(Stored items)
Start of Block
(** ** Witnesses *)

Definition demo_route (op : string) (m : ExecutionStrategy) (up : option string) : SpectraRouteConfig :=
  Route op m true up "ACCEPTED" [] None.
Definition demo_routes : list (string * SpectraRouteConfig) :=
  [("inventory", demo_route "adjustInventory" SyncUpstreamExecution (Some "inventory"));
   ("import", demo_route "importCatalog" AsyncCommandReceipt None);
   ("ghost", demo_route "nonExistent" SyncUpstreamExecution None)].
Definition demo_field (n : string) : json := JObject [("name", JString n)].
Definition demo_introspection : json :=
  JObject [("data", JObject [("__schema", JObject [("mutationType", JObject [("fields",
    JArray [demo_field "adjustInventory"; demo_field "importCatalog"; demo_field "updateUserEmail"])])])])].
Lemma coverage_report_witness :
  exists c, analyze_mutation_coverage "now" demo_introspection demo_routes = Ok c /\
    (async_count c, targeted_count c, default_fallback_count c, total_mutations c) = (1, 1, 1, 3)%nat /\
    drift_message ("ghost", demo_route "nonExistent" SyncUpstreamExecution None) ∈ drifted_routes c.
Proof.
  destruct (analyze_mutation_coverage "now" demo_introspection demo_routes) as [c|] eqn:E; [|done].
  exists c. split; [done|]. split; [by injection E as <-|].
  destruct (coverage_report "now" demo_introspection demo_routes c E) as (_ & _ & _ & _ & Hd).
  apply Hd. exists "ghost", (demo_route "nonExistent" SyncUpstreamExecution None).
  split; [by do 2 right; left|]. do 3 (split; [reflexivity|]). split; [by apply (bool_decide_unpack _); vm_compute|done].
Defined.
Lemma coverage_predicts_routing_witness :
  exists r, match_route (H := list_http) demo_routes
    (@ReqInfo list_http "r" (Clock.HLC 0 0) (@HttpInfo list_http "POST" "/" "1" [])
       (Some (GqlInfo Mutation None ["importCatalog"] None JNull None)) None PRequest 1) = Some r /\ mode r = AsyncCommandReceipt.
Proof.
  apply (coverage_predicts_routing (H := list_http) demo_routes
    (@ReqInfo list_http "r" (Clock.HLC 0 0) (@HttpInfo list_http "POST" "/" "1" [])
       (Some (GqlInfo Mutation None ["importCatalog"] None JNull None)) None PRequest 1)
    (GqlInfo Mutation None ["importCatalog"] None JNull None) "importCatalog"); try reflexivity.
  intros nr Hin. repeat (apply elem_of_cons in Hin as [->|Hin]; [by vm_compute|]). by apply elem_of_nil in Hin.
Defined.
End of Block
■ **EXERCISE DESCRIPTION**: Repeat each record word for word. Do not leave any out.

■ **SOLUTION TO THIS TASK**:
(** ** Witnesses *)

Definition demo_route (op : string) (m : ExecutionStrategy) (up : option string) : SpectraRouteConfig :=
  Route op m true up "ACCEPTED" [] None.
Definition demo_routes : list (string * SpectraRouteConfig) :=
  [("inventory", demo_route "adjustInventory" SyncUpstreamExecution (Some "inventory"));
   ("import", demo_route "importCatalog" AsyncCommandReceipt None);
   ("ghost", demo_route "nonExistent" SyncUpstreamExecution None)].
Definition demo_field (n : string) : json := JObject [("name", JString n)].
Definition demo_introspection : json :=
  JObject [("data", JObject [("__schema", JObject [("mutationType", JObject [("fields",
    JArray [demo_field "adjustInventory"; demo_field "importCatalog"; demo_field "updateUserEmail"])])])])].
Lemma coverage_report_witness :
  exists c, analyze_mutation_coverage "now" demo_introspection demo_routes = Ok c /\
    (async_count c, targeted_count c, default_fallback_count c, total_mutations c) = (1, 1, 1, 3)%nat /\
    drift_message ("ghost", demo_route "nonExistent" SyncUpstreamExecution None) ∈ drifted_routes c.
Proof.
  destruct (analyze_mutation_coverage "now" demo_introspection demo_routes) as [c|] eqn:E; [|done].
  exists c. split; [done|]. split; [by injection E as <-|].
  destruct (coverage_report "now" demo_introspection demo_routes c E) as (_ & _ & _ & _ & Hd).
  apply Hd. exists "ghost", (demo_route "nonExistent" SyncUpstreamExecution None).
  split; [by do 2 right; left|]. do 3 (split; [reflexivity|]). split; [by apply (bool_decide_unpack _); vm_compute|done].
Defined.
Lemma coverage_predicts_routing_witness :
  exists r, match_route (H := list_http) demo_routes
    (@ReqInfo list_http "r" (Clock.HLC 0 0) (@HttpInfo list_http "POST" "/" "1" [])
       (Some (GqlInfo Mutation None ["importCatalog"] None JNull None)) None PRequest 1) = Some r /\ mode r = AsyncCommandReceipt.
Proof.
  apply (coverage_predicts_routing (H := list_http) demo_routes
    (@ReqInfo list_http "r" (Clock.HLC 0 0) (@HttpInfo list_http "POST" "/" "1" [])
       (Some (GqlInfo Mutation None ["importCatalog"] None JNull None)) None PRequest 1)
    (GqlInfo Mutation None ["importCatalog"] None JNull None) "importCatalog"); try reflexivity.
  intros nr Hin. repeat (apply elem_of_cons in Hin as [->|Hin]; [by vm_compute|]). by apply elem_of_nil in Hin.
Defined.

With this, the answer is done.